İnoperable veya irrezektable AVM'in tedavisinde diğer etkili bir yöntemde transkateter embolizasyondur [8]. Bu yolla çoğu zaman semptomatik rahatlama sağlanmaktadır. Embolizasyonun amacı tümörü doldurmak ve olabildiğince fazla arteriovenöz bağlantıların obliterasyonudur. Optimal olarak bütün görülebilir
arteryel besleyici damarlar oblitere edilmelidir.
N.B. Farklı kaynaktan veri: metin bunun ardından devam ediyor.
(* ===== verification/Doubles.v ===== *)
(** * Exact arithmetic on doubles

    The statistics and the missing-value code sum, compare and negate columns of
    integers as [double]s.  This file has the facts about the binary64 operations
    of [Machine] that make those computations exact: a value with at most 53
    significant bits is not rounded, integers below [2^53] in absolute value are
    converted, compared and added exactly, and multiplying by [-1] changes only
    the sign.  It models no code of the repository. *)

From Stdlib Require Import ZArith Lia SpecFloat.
From stdpp Require Import base tactics list option.
From S2P Require Import Prelude ModArith Machine.

Local Open Scope Z_scope.

(** ** Digits *)

Lemma digits2_log2 p : Z.pos (digits2_pos p) = Z.log2 (Z.pos p) + 1.
Proof.
  induction p as [p IH|p IH|]; cbn [digits2_pos]; [| |reflexivity].
  - rewrite Pos2Z.inj_succ, IH, (Pos2Z.inj_xI p), Z.log2_succ_double by lia. lia.
  - rewrite Pos2Z.inj_succ, IH, (Pos2Z.inj_xO p), Z.log2_double by lia. lia.
Qed.

Lemma digits2_bound p : Z.pos p < 2 ^ 53 <-> Z.pos (digits2_pos p) <= 53.
Proof. rewrite digits2_log2. rewrite (Z.log2_lt_pow2 (Z.pos p) 53) by lia. lia. Qed.

Lemma digits2_shift p n : 0 <= n -> Zdigits2 (Z.pos p * 2 ^ n) = Z.pos (digits2_pos p) + n.
Proof.
  intros Hn. assert (H := Z.pow_pos_nonneg 2 n ltac:(lia) Hn).
  destruct (Z.pos p * 2 ^ n) as [|q|q] eqn:E; [lia| |lia].
  cbn [Zdigits2]. rewrite !digits2_log2, <- E, Z.log2_mul_pow2 by lia. lia.
Qed.

(** ** Shifts that lose nothing *)

Definition shr_even (m : Z) : shr_record := Build_shr_record m false false.

Lemma shr_1_even m : shr_1 (shr_even (2 * m)) = shr_even m.
Proof. destruct m; reflexivity. Qed.

Lemma iter_pos_iter {A} (f : A -> A) p x : SpecFloat.iter_pos f p x = Pos.iter f x p.
Proof.
  revert x. induction p as [p IH|p IH|]; intros x; cbn [SpecFloat.iter_pos Pos.iter]; rewrite ?IH; [|done..].
  by rewrite !Pos.iter_swap.
Qed.

Lemma shr_exact m e n : 0 <= n -> shr (shr_even (m * 2 ^ n)) e n = (shr_even m, e + n).
Proof.
  destruct n as [|p|p]; intros Hn; [|clear Hn|lia].
  { cbn [shr Z.pow]. by rewrite Z.mul_1_r, Z.add_0_r. }
  unfold shr. f_equal. rewrite iter_pos_iter. induction p as [|p IH] using Pos.peano_ind.
  { cbn [Pos.iter]. rewrite (Z.mul_comm m). apply (shr_1_even m). }
  rewrite Pos.iter_succ_r, Pos2Z.inj_succ, Z.pow_succ_r by lia.
  replace (m * (2 * 2 ^ Z.pos p)) with (2 * (m * 2 ^ Z.pos p)) by ring. by rewrite shr_1_even.
Qed.

Lemma shl_align_value m e e' : e' <= e -> Z.pos (shl_align m e e').1 = Z.pos m * 2 ^ (e - e') /\ (shl_align m e e').2 = e'.
Proof.
  intros H. unfold shl_align. destruct (e' - e) as [|p|p] eqn:E; [|lia|].
  { replace (e - e') with 0 by lia. simpl. lia. }
  replace (e - e') with (Z.pos p) by lia. simpl. split; [|done]. clear E H.
  induction p as [|p IH] using Pos.peano_ind; [simpl; lia|].
  rewrite Pos.iter_succ, Pos2Z.inj_xO, IH, Pos2Z.inj_succ, Z.pow_succ_r by lia. ring.
Qed.

(** ** Rounding a representable value *)

Abbreviation dfexp := (fexp d_prec d_emax).

(** [m * 2^e] is a double in its canonical form. *)
Definition canonical (m : positive) (e : Z) : Prop := dfexp (Z.pos (digits2_pos m) + e) = e /\ e <= 971.

Lemma round_aux_exact s m e n : canonical m e -> 0 <= n ->
  binary_round_aux d_prec d_emax s (Z.pos m * 2 ^ n) (e - n) loc_Exact = S754_finite s m e.
Proof.
  intros [Hc He] Hn. unfold binary_round_aux, shr_fexp. rewrite digits2_shift by done.
  replace (Z.pos (digits2_pos m) + n + (e - n)) with (Z.pos (digits2_pos m) + e) by lia. rewrite Hc.
  replace (e - (e - n)) with n by lia. cbn [shr_record_of_loc]. change (Build_shr_record (Z.pos m * 2 ^ n) false false) with (shr_even (Z.pos m * 2 ^ n)).
  rewrite shr_exact by done. cbn [shr_even shr_m loc_of_shr_record round_nearest_even Zdigits2 shr_record_of_loc].
  replace (e - n + n) with e by lia. rewrite Hc, Z.sub_diag. cbn [shr shr_m].
  rewrite (proj2 (Z.leb_le _ _)) by (unfold d_emax, d_prec; lia). reflexivity.
Qed.

(** A value of at most 53 bits, written with any number of trailing zeros. *)
Definition mant (p : positive) : positive := Z.to_pos (Z.pos p * 2 ^ (53 - Z.pos (digits2_pos p))).
Definition expo (p : positive) : Z := Z.pos (digits2_pos p) - 53.

Lemma mant_value p : Z.pos p < 2 ^ 53 -> Z.pos (mant p) = Z.pos p * 2 ^ (- expo p).
Proof.
  rewrite digits2_bound. intros H. unfold mant, expo.
  assert (H1 := Z.pow_pos_nonneg 2 (53 - Z.pos (digits2_pos p)) ltac:(lia) ltac:(lia)).
  rewrite Z2Pos.id by lia. do 2 f_equal. lia.
Qed.

Lemma mant_digits p : Z.pos p < 2 ^ 53 -> Z.pos (digits2_pos (mant p)) = 53.
Proof.
  intros H. assert (H' := proj1 (digits2_bound p) H).
  change (Z.pos (digits2_pos (mant p))) with (Zdigits2 (Z.pos (mant p))).
  rewrite mant_value, digits2_shift by (done || (unfold expo; lia)). unfold expo. lia.
Qed.

Lemma mant_canonical p : Z.pos p < 2 ^ 53 -> canonical (mant p) (expo p).
Proof.
  intros H. assert (H' := proj1 (digits2_bound p) H). unfold canonical. rewrite mant_digits by done.
  unfold fexp, emin, d_prec, d_emax, expo. lia.
Qed.

Lemma binary_round_exact s p m j : 0 <= j -> Z.pos p < 2 ^ 53 -> Z.pos m = Z.pos p * 2 ^ j ->
  binary_round d_prec d_emax s m (- j) = S754_finite s (mant p) (expo p).
Proof.
  intros Hj Hp Hm. unfold binary_round.
  assert (Hd : Z.pos (digits2_pos m) = Z.pos (digits2_pos p) + j).
  { change (Z.pos (digits2_pos m)) with (Zdigits2 (Z.pos m)). by rewrite Hm, digits2_shift. }
  assert (Hp' := proj1 (digits2_bound p) Hp).
  assert (Hf : dfexp (Z.pos (digits2_pos m) + - j) = expo p) by (rewrite Hd; unfold fexp, emin, d_prec, d_emax, expo; lia).
  rewrite Hf. assert (Hc := mant_canonical p Hp).
  destruct (Z.le_ge_cases (expo p) (- j)) as [Hle|Hge].
  - destruct (shl_align m (- j) (expo p)) as [mz ez] eqn:E.
    destruct (shl_align_value m (- j) (expo p) Hle) as [H1 H2]. rewrite E in H1, H2. simpl in H1, H2. subst ez.
    replace (Z.pos mz) with (Z.pos (mant p) * 2 ^ 0).
    + rewrite <- (Z.sub_0_r (expo p)) at 1. by rewrite round_aux_exact.
    + rewrite H1, mant_value, Hm by done. rewrite Z.mul_1_r, <- Z.mul_assoc, <- Z.pow_add_r by lia. do 2 f_equal. lia.
  - replace (shl_align m (- j) (expo p)) with (m, - j).
    2:{ unfold shl_align. destruct (expo p - - j) eqn:E; [done|done|lia]. }
    replace (Z.pos m) with (Z.pos (mant p) * 2 ^ (expo p + j)).
    + replace (- j) with (expo p - (expo p + j)) by lia. apply round_aux_exact; [done|lia].
    + rewrite mant_value, Hm by done. rewrite <- Z.mul_assoc, <- Z.pow_add_r by (unfold expo in *; lia). do 2 f_equal. lia.
Qed.

(** ** Integers as doubles *)

Definition small (z : Z) : Prop := Z.abs z < 2 ^ 53.

#[export] Instance small_dec z : Decision (small z).
Proof. unfold small. apply _. Defined.

(** The signed integer [z] at scale [2^-j]. *)
Lemma normalize_scaled z j : small z -> 0 <= j ->
  binary_normalize d_prec d_emax (z * 2 ^ j) (- j) false = d_of_int z.
Proof.
  intros Hz Hj. unfold d_of_int, small in *. assert (H := Z.pow_pos_nonneg 2 j ltac:(lia) Hj).
  destruct z as [|p|p]; [reflexivity| |].
  - destruct (Z.pos p * 2 ^ j) as [|m|m] eqn:E; [lia| |lia]. cbn [binary_normalize].
    rewrite (binary_round_exact false p m j) by (done || lia).
    symmetry. apply (binary_round_exact false p p 0); lia.
  - destruct (Z.neg p * 2 ^ j) as [|m|m] eqn:E; [lia|lia|]. cbn [binary_normalize].
    rewrite (binary_round_exact true p m j) by (done || lia).
    symmetry. apply (binary_round_exact true p p 0); lia.
Qed.

Lemma d_of_int_pos p : Z.pos p < 2 ^ 53 -> d_of_int (Z.pos p) = S754_finite false (mant p) (expo p).
Proof. intros H. apply (binary_round_exact false p p 0); lia. Qed.
Lemma d_of_int_neg p : Z.pos p < 2 ^ 53 -> d_of_int (Z.neg p) = S754_finite true (mant p) (expo p).
Proof. intros H. apply (binary_round_exact true p p 0); lia. Qed.

Lemma expo_le p : Z.pos p < 2 ^ 53 -> expo p <= 0.
Proof. rewrite digits2_bound. unfold expo. lia. Qed.

(** The operand [z], aligned to the exponent [e] of a sum. *)
Lemma aligned p e : Z.pos p < 2 ^ 53 -> e <= expo p ->
  Z.pos (shl_align (mant p) (expo p) e).1 = Z.pos p * 2 ^ (- e).
Proof.
  intros Hp He. destruct (shl_align_value (mant p) (expo p) e He) as [-> _]. assert (Hx := expo_le p Hp).
  rewrite mant_value, <- Z.mul_assoc, <- Z.pow_add_r by (done || lia). do 2 f_equal. lia.
Qed.

(** Integers of at most 53 bits are added exactly. *)
Lemma dadd_int x y : small x -> small y -> small (x + y) -> dadd (d_of_int x) (d_of_int y) = d_of_int (x + y).
Proof.
  intros Hx Hy Hs. unfold small in *.
  assert (Hsum : forall e, e <= 0 -> binary_normalize d_prec d_emax (x * 2 ^ (- e) + y * 2 ^ (- e)) e false = d_of_int (x + y)).
  { intros e He. rewrite <- (normalize_scaled (x + y) (- e)) by (done || lia). f_equal; lia. }
  destruct x as [|p|p]; [destruct y as [|q|q]; [done|by rewrite Z.add_0_l, d_of_int_pos by lia|by rewrite Z.add_0_l, d_of_int_neg by lia]| |];
    (destruct y as [|q|q]; [rewrite Z.add_0_r, ?d_of_int_pos, ?d_of_int_neg by lia; done| |]);
    rewrite ?(d_of_int_pos p), ?(d_of_int_neg p), ?(d_of_int_pos q), ?(d_of_int_neg q) by lia; unfold dadd, SFadd;
    rewrite !aligned by lia; cbn [cond_Zopp];
    assert (H1 := expo_le p ltac:(lia)); rewrite <- (Hsum (Z.min (expo p) (expo q))) by lia; f_equal; lia.
Qed.

Lemma mant_lt p q : Z.pos p < 2 ^ 53 -> Z.pos q < 2 ^ 53 -> expo p = expo q -> (mant p ?= mant q)%positive = (p ?= q)%positive.
Proof.
  intros Hp Hq He. assert (Hx := expo_le p Hp).
  assert (Hpow := Z.pow_pos_nonneg 2 (- expo p) ltac:(lia) ltac:(lia)).
  change ((Z.pos (mant p) ?= Z.pos (mant q)) = (Z.pos p ?= Z.pos q)).
  rewrite !mant_value, <- He by done. symmetry. by apply Zmult_compare_compat_r; lia.
Qed.

Lemma expo_mono p q : Z.pos p <= Z.pos q -> expo p <= expo q.
Proof. unfold expo. rewrite !digits2_log2. intros H. assert (H' := Z.log2_le_mono _ _ H). lia. Qed.

Lemma magnitude_compare p q : Z.pos p < 2 ^ 53 -> Z.pos q < 2 ^ 53 ->
  match expo p ?= expo q with Lt => Lt | Gt => Gt | Eq => Pos.compare_cont Eq (mant p) (mant q) end = (p ?= q)%positive.
Proof.
  intros Hp Hq. destruct (Z.compare_spec (expo p) (expo q)) as [E|H|H].
  - by apply mant_lt.
  - symmetry. apply Pos.compare_lt_iff. assert (H' := expo_mono q p). lia.
  - symmetry. apply Pos.compare_gt_iff. assert (H' := expo_mono p q). lia.
Qed.

(** ... and compared exactly. *)
Lemma d_of_int_compare x y : small x -> small y -> SFcompare (d_of_int x) (d_of_int y) = Some (x ?= y).
Proof.
  unfold small. intros Hx Hy.
  destruct x as [|p|p]; destruct y as [|q|q];
    rewrite ?(d_of_int_pos p), ?(d_of_int_neg p), ?(d_of_int_pos q), ?(d_of_int_neg q) by lia; try reflexivity;
    cbn [SFcompare]; f_equal.
  - rewrite magnitude_compare by lia. reflexivity.
  - transitivity (CompOpp (p ?= q)%positive); [|cbn; by rewrite <- Pos.compare_antisym].
    rewrite <- (magnitude_compare p q) by lia. by destruct (expo p ?= expo q).
Qed.

Lemma d_of_int_ltb x y : small x -> small y -> SFltb (d_of_int x) (d_of_int y) = (x <? y).
Proof. intros Hx Hy. unfold SFltb. rewrite d_of_int_compare by done. unfold Z.ltb. by destruct (x ?= y). Qed.

Lemma d_of_int_leb x y : small x -> small y -> SFleb (d_of_int x) (d_of_int y) = (x <=? y).
Proof. intros Hx Hy. unfold SFleb. rewrite d_of_int_compare by done. unfold Z.leb. by destruct (x ?= y). Qed.

(** Multiplying by [-1] changes the sign of a double. *)
Definition d_neg_one : double := d_of_int (-1).

Lemma dmul_neg_one d : valid_binary d_prec d_emax d = true -> dmul d_neg_one d = SFopp d.
Proof.
  destruct d as [s|s| |s m e]; intros Hv; [by destruct s..|done|].
  unfold valid_binary, bounded, canonical_mantissa in Hv. apply andb_true_iff in Hv as [Hv1%Z.eqb_eq Hv2%Z.leb_le].
  unfold d_neg_one. rewrite d_of_int_neg by lia. unfold dmul, SFmul.
  rewrite Pos2Z.inj_mul, mant_value by lia. change (expo 1) with (-52).
  replace (Z.pos 1 * 2 ^ (- -52) * Z.pos m) with (Z.pos m * 2 ^ 52) by lia.
  replace (-52 + e) with (e - 52) by lia. rewrite round_aux_exact; [by destruct s| |lia].
  split; [done|]. unfold d_emax, d_prec in Hv2. lia.
Qed.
Küçük arteryel besleyici damarlar bile açık
bırakıldığı taktirde büyüyebilir ve AVM'e
akımı arttırabilirler. Bu nedenle embolizasyon
öncesi AVM'e olan bütün arteryel kan akımı
kaynaklarını gösterebilmek amacıyla iyi bir anjiografik inceleme yapılmalıdır. Son olarak cerrahi sonrası veya ilk embolizasyon tedavisi sonrası gelişen yeni arteryel besleyicilere tekrar
embolizasyon tedavisi uygulanmalıdır [8]. Eğer
residual damarlara kan akımı azalırsa tümörün
büyümesi durdurulabilir. Olgumuzda embolizasyon uygulanmadı. Varolan büyük arteriovenöz bağlantılara bağlı olarak bu tedavinin pulmoner emboli riski mevcuttu. Hastamızdaki ilk
tedavi basamağı ana besleyici arter ve drenaj
venlerinin ligasyonu, ikinci basamağı ise kan
kaybına yol açmaksızın tümörün komplet rezeksiyonu oldu.
Sonuç olarak, bu olgu olağan dışı lokalizasyonda ve olağan dışı bağlantıları olan sistemik bir
AVM'nin karakteristik görünüm ve tedavisine örnek teşkil etmektedir.